Building a Singapore Government Bond Ladder in July 2026: T-Bills, SSBs, and SGS Bonds
Building a Singapore government bond ladder with T-Bills, SSBs, and SGS bonds in July 2026. (Royalty-free image from Pexels)
Not financial advice | Disclaimer: This article is for informational and educational purposes only. It does not constitute financial advice. Please consult a licensed financial adviser before making investment decisions. Past performance is not indicative of future results.
Building a Singapore Government Bond Ladder in July 2026: T-Bills, SSBs, and SGS Bonds
Most Singapore investors think of T-bills and Singapore Savings Bonds (SSBs) as competing products — pick your favourite government-backed instrument and go all in. But the real opportunity lies in using all three SGS instruments together as a cohesive bond ladder.

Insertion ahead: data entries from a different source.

Lemma server_attaches tdx addr size o a o' mem :
  uio_inv (os_kernel o) -> gives_out (os_kernel o) mem -> good_address addr size ->
  server_get_shm tdx addr size o = (Ok a, o') -> maps_shared tdx o mem size (at_map a) /\ same_files o o' mem.
Proof.
  intros Hk Hg Hgood Hrun. unfold server_get_shm, tdx_shm_open, tdx_shm_mmap, tdx_shm_dev_path, tdx_shm_phys_addr in Hrun. destruct tdx.
  - apply bindM_ok in Hrun as (r & o1 & Hopen & Hrun). apply bindM_ok in Hrun as (fd & o1' & Hc & Hrun).
    apply check_some_run in Hc as [-> ->]. destruct (open_run _ _ _ _ _ Hk Hg Hopen) as [Hs [Hl ->]]. pose proof Hs as (Es & Hk1 & Hg1).
    apply bindM_ok in Hrun as (p & o2 & Hm & Hrun). apply bindM_ok in Hrun as (m & o2' & Hc & Hrun). apply check_some_run in Hc as [-> ->].
    injection Hrun as <- <-. destruct (mmap_run _ _ mem _ _ _ TDX_SHM_PHYS_ADDR _ Hk1 Hg1 Hl Hgood ltac:(unfold TDX_SHM_PHYS_ADDR; lia) Hm) as [Hs2 Hmap].
    split; [exact (mapping_shared true o mem size MemFile m Hmap eq_refl)|exact (same_files_trans _ _ _ _ Hs Hs2)].
  - apply bindM_ok in Hrun as (r & o1 & Hopen & Hrun). apply bindM_ok in Hrun as ([fd0 msg] & o2 & Hopen2 & Hrun).
    apply bindM_ok in Hrun as (fd & o2' & Hc & Hrun). apply check_some_run in Hc as [-> ->].
    assert (Hopen3 : (match r with Some f => retM (Some f) | None => open DEV_UIO0 end : M os (option file)) o1 = (Ok (Some fd), o2)).
    { destruct r; [injection Hopen2 as <- _ <-; reflexivity|]. apply bindM_ok in Hopen2 as (f & o2' & H & [= -> _ ->]). exact H. }
    destruct (open_either _ _ _ mem _ _ Hk Hg Hopen Hopen3) as (Hs & Hl & Hfd). pose proof Hs as (_ & Hk2 & Hg2).
    apply bindM_ok in Hrun as (p & o3 & Hm & Hrun). apply bindM_ok in Hrun as (m & o3' & Hc & Hrun). apply check_some_run in Hc as [-> ->].
    injection Hrun as <- <-. destruct (mmap_run _ _ mem _ _ _ 0 _ Hk2 Hg2 Hl Hgood ltac:(lia) Hm) as [Hs2 Hmap].
    split; [exact (mapping_shared false o mem size fd m Hmap Hfd)|exact (same_files_trans _ _ _ _ Hs Hs2)].
Qed.

(** C14: in every build, when the server and then a backend attach the shared memory, every byte
    of the one's mapping is the same byte of the other's: of the file in /dev/shm if there is
    one, else of the memory of the UIO device, or of the fixed physical range; wherever the
    kernels place the mappings. *)
Theorem processes_share_memory tdx a1 a2 size o o1 o2 att m mem :
  uio_inv (os_kernel o) -> gives_out (os_kernel o) mem -> good_address a1 size -> good_address a2 size ->
  server_get_shm tdx a1 size o = (Ok att, o1) -> client_get_shm tdx a2 size o1 = (Ok m, o2) ->
  forall x k, 0 <= x < size ->
    locate (at_map att) x k = (Ok (Some (shared_location tdx o mem x)), k) /\ locate m x k = locate (at_map att) x k.
Proof.
  intros Hk Hg Ha1 Ha2 Hs Hc x k Hx. destruct (server_attaches _ _ _ _ _ _ mem Hk Hg Ha1 Hs) as [Hms (Es & Hk1 & Hg1)].
  pose proof (client_attaches _ _ _ _ _ _ mem Hk1 Hg1 Ha2 Hc) as Hmc. rewrite (Hms x k Hx), (Hmc x k Hx).
  unfold shared_location. now rewrite Es.
Qed.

In July 2026, the landscape offers an unusually clear set of choices. The latest 6-month T-bill auction (BS26113X) cut-off at 1.50% p.a. on 2 July 2026, up from 1.47% in mid-June. The August 2026 SSB (SBAUG26) offers a 2.06% p.a. 10-year average return, stepping up from 1.46% (Year 1) to 2.72% (Year 10). And the most recent 5-year SGS bond auction (NX21100N, 26 June 2026) landed at 1.75% p.a.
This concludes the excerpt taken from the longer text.